The code structure of this project in the repo is pretty much the same with the code in the 3rd post. In this case though I’ve only used a single command. I’ll copy-paste the text needed from the previous post.

After you build and flash the firmware on the STM32F7 (read the for more detailed info), you can use a serial port to either send commands via a terminal like cutecom or interact with the jupyter notebook. The firmware supports two UART ports on the STM32F7. In the first case the commands are just ASCII strings, but in the second case it’s a binary flatbuffer schema. You can find the schema in `source/schema/schema.fbs` if you want to experiment and change stuff. In the firmware code the handing of the received UART commands is done in `source/src/main.cpp` in function `dbg_uart_parser()`.

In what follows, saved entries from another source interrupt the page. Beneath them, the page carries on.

Lemma Authorize_allow_iff_witness :
  ∃ i, answered_allow ex_run i "ok" ∧ ex_roles !! i = Some "reader".
Proof.
  destruct (fan_run ex_snap ex_roles ex_run (Authorize_start ex_roles ex_heap)) as [st|] eqn:E;
    [|vm_compute in E; discriminate].
  destruct (Authorize_allow_iff ex_snap ex_roles ex_heap ex_run st (mkResult "allow" "reader" "ok")
    ex_snap_valid E) as [H _].
  - vm_compute in E. injection E as <-. reflexivity.
  - destruct (H eq_refl) as (i & ? & ? & _). exists i. split; assumption.
Defined.

(** C27: [Authorize] always returns: a run has at most four events per role, no
    goroutine ever waits on the result channel (each running plugin call can
    deliver whatever it ends with, also after the request was answered), and as
    long as nothing has been returned some event is possible. *)
Theorem Authorize_returns (snap : gmap string nat) roles (h : gmap nat pluginInstance) evs st :
  (∀ role l, snap !! role = Some l → is_Some (h !! l)) →
  fan_run snap roles evs (Authorize_start roles h) = Some st →
  length evs ≤ 4 * length roles ∧
  (∀ i role l, tasks st !! i = Some (TReady role l) →
     ∀ now, is_Some (fstep snap roles (EvBegin i now) st)) ∧
  (∀ i role l, tasks st !! i = Some (TCalling role l) →
     (∀ o, is_Some (fstep snap roles (EvReturn i o) st)) ∧ is_Some (fstep snap roles (EvPanic i) st)) ∧
  (returned st = None → ∃ ev, is_Some (fstep snap roles ev st)).
Proof.
  intros Hv Hrun. pose proof (fan_inv_run snap roles h Hv evs st Hrun) as Hinv.
  split_and!.
  - pose proof (fi_weight _ _ _ _ _ Hinv). lia.
  - intros i role l Hi now. destruct (fan_inv_ready snap roles h Hv evs st i role l now Hinv Hi)
      as (st' & E & _). by exists st'.
  - intros i role l Hi. split.
    + intros o. destruct (fan_inv_return snap roles h Hv evs st i role l o Hinv Hi) as (st' & E & _).
      by exists st'.
    + destruct (fan_inv_panic snap roles h evs st i role l Hinv Hi) as (st' & E & _). by exists st'.
  - by apply (fan_inv_progress snap roles h Hv evs).
Qed.

Lemma Authorize_returns_witness : length ex_run ≤ 4 * length ex_roles.
Proof.
  destruct (fan_run ex_snap ex_roles ex_run (Authorize_start ex_roles ex_heap)) as [st|] eqn:E;
    [|vm_compute in E; discriminate].
  exact (proj1 (Authorize_returns ex_snap ex_roles ex_heap ex_run st ex_snap_valid E)).
Defined.

(** The binary may be run: its owner alone can write it (as far as it can be stat'ed),
    and when a SHA-256 is configured it can be read and has that digest, up to the case
    of the hex digits. *)
Definition verified (pc : PluginConfig) (env : startEnv) : Prop :=
  (∀ perm, e_perm env = Some perm → Z.testbit perm 1 = false ∧ Z.testbit perm 4 = false) ∧
  (SHA256 pc ≠ "" → ∃ content, e_file env = Some content ∧
     EqualFold (hex_EncodeToString (GoCrypto.sha256 (to_bytes content))) (SHA256 pc) = true).

Lemma land_022 perm : Z.land perm 18 = 0%Z ↔ Z.testbit perm 1 = false ∧ Z.testbit perm 4 = false.
Proof.
  split.
  - intros E. split; [assert (Z.testbit (Z.land perm 18) 1 = false) as H|assert (Z.testbit (Z.land perm 18) 4 = false) as H];
      try (by rewrite E); rewrite Z.land_spec in H; by rewrite andb_true_r in H.
  - intros [H1 H4]. apply Z.bits_inj'. intros n Hn. rewrite Z.land_spec, Z.bits_0.
    destruct (decide (n = 1%Z)) as [->|]; [by rewrite H1|]. destruct (decide (n = 4%Z)) as [->|]; [by rewrite H4|].
    apply andb_false_intro2. destruct (decide (n < 5)%Z); [|by apply Z.bits_above_log2; cbn; lia].
    assert (n = 0 ∨ n = 2 ∨ n = 3)%Z as [->|[->| ->]] by lia; done.
Qed.

Lemma checks_verified name pc env :
  verified pc env ↔ is_Ok (checkHash name pc env) = true ∧ is_Ok (checkPerm name env) = true.
Proof.
  assert ((∀ perm, e_perm env = Some perm → Z.testbit perm 1 = false ∧ Z.testbit perm 4 = false) ↔
          is_Ok (checkPerm name env) = true) as Hp.
  { unfold checkPerm. destruct (e_perm env) as [perm|]; [|naive_solver].
    destruct (Z.eqb_spec (Z.land perm 18) 0) as [E|E]; rewrite land_022 in E; cbn; naive_solver. }
  unfold verified. rewrite Hp, (and_comm _ (is_Ok (checkPerm _ _) = true)). apply and_iff_compat_l.
  unfold checkHash, hashFile. destruct (String.eqb_spec (SHA256 pc) "") as [E|E]; cbn [negb andb].
  - destruct (e_file env); naive_solver.
  - destruct (e_file env) as [content|]; cbn [is_Ok]; [|naive_solver]. destruct (EqualFold _ _) eqn:Ef; cbn; naive_solver.
Qed.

The command protocol is plain simple (115200,8,n,1) and its format is:

where ID is a number and each number is a different command. So:
CMD=1, runs the inference of the hard-coded hand-drawn digit (see below)

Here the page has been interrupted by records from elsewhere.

(* ===== verification/Balancer.v ===== *)
(** * internal/proxy: the round-robin balancer and the single backend

    Both forward through net/http's [ReverseProxy], whose request side is modelled
    as far as it decides what goes upstream: the joined path, decoded and as written, hop-by-hop and forwarding headers, the
    refused protocol switch, [Rewrite] and the response copy.  What comes back from
    the wire is the parameter [Env]: per iteration of the loop the round trip's
    result, whether the client has gone, and a health flag another goroutine may
    have stored just before it is loaded.  The pool is a component of the state,
    reached through the class [HasPool]. *)

From S2P Require Import Prelude GoStrings GoNet GoUrl Http.
From Stdlib Require Import Ascii.

(** ** URLs and outbound requests *)

Record URL := mkURL { u_Scheme : string; u_Host : string; u_Path : string; u_RawPath : string; u_RawQuery : string }.

Record outRequest := mkOut {
  o_Method : string; o_Scheme : string; o_Addr : string; o_Path : string; o_RawPath : string;
  o_Query : string;   o_Host : string; o_Header : headers; o_Body : body; o_ContentLength : Z;
}.

(** ** The header work of [ReverseProxy] *)

Definition trimOWS (s : string) : string :=
  let l := trim_left [" "; bytes [9%Z]] s in srev (trim_left [" "; bytes [9%Z]] (srev l)).

Definition header_tokens (values : list string) : list string :=
  values ≫= (λ v, trimOWS <$> Split v ",").

Definition header_values (h : headers) (k : string) : list string := default [] (h !! k).

Definition upgradeType (h : headers) : string :=
  if existsb (λ t, EqualFold t "Upgrade") (header_tokens (header_values h "Connection"))
  then Header_Get h "Upgrade" else "".

(** [ascii.IsPrint] *)
Definition IsPrint (s : string) : bool := all_bytes (λ c, (32 <=? byte c) && (byte c <=? 126))%Z s.

Definition hopHeaders : list string :=
  ["Connection"; "Proxy-Connection"; "Keep-Alive"; "Proxy-Authenticate"; "Proxy-Authorization";
   "Te"; "Trailer"; "Transfer-Encoding"; "Upgrade"].

Definition delAll (ks : list string) (h : headers) : headers := foldr Header_Del h ks.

This is how I’ve connected the two UART ports in my case. Also have a look the repo’s file for the exact pins on the connector.

Note: More copy-paste from the previous post is coming, as many things are the same, but I have to add them here for consistency.

Use the Jupyter notebook with STM32F7

In the jupyter notebook here, there’s a description on how to evaluate the model on the STM32F7. There are actually two ways to do that, the first one is to use the digit which is already integrated in the code and the other way is to upload your hand-draw digit to the STM32 for evaluation. In any case this will validate the model and also benchmark the NN. Therefore, all you need to do is to build and upload the firmware, make the proper connections, run the jupyter notebook and follow the steps in “5. Load model and interpreter”.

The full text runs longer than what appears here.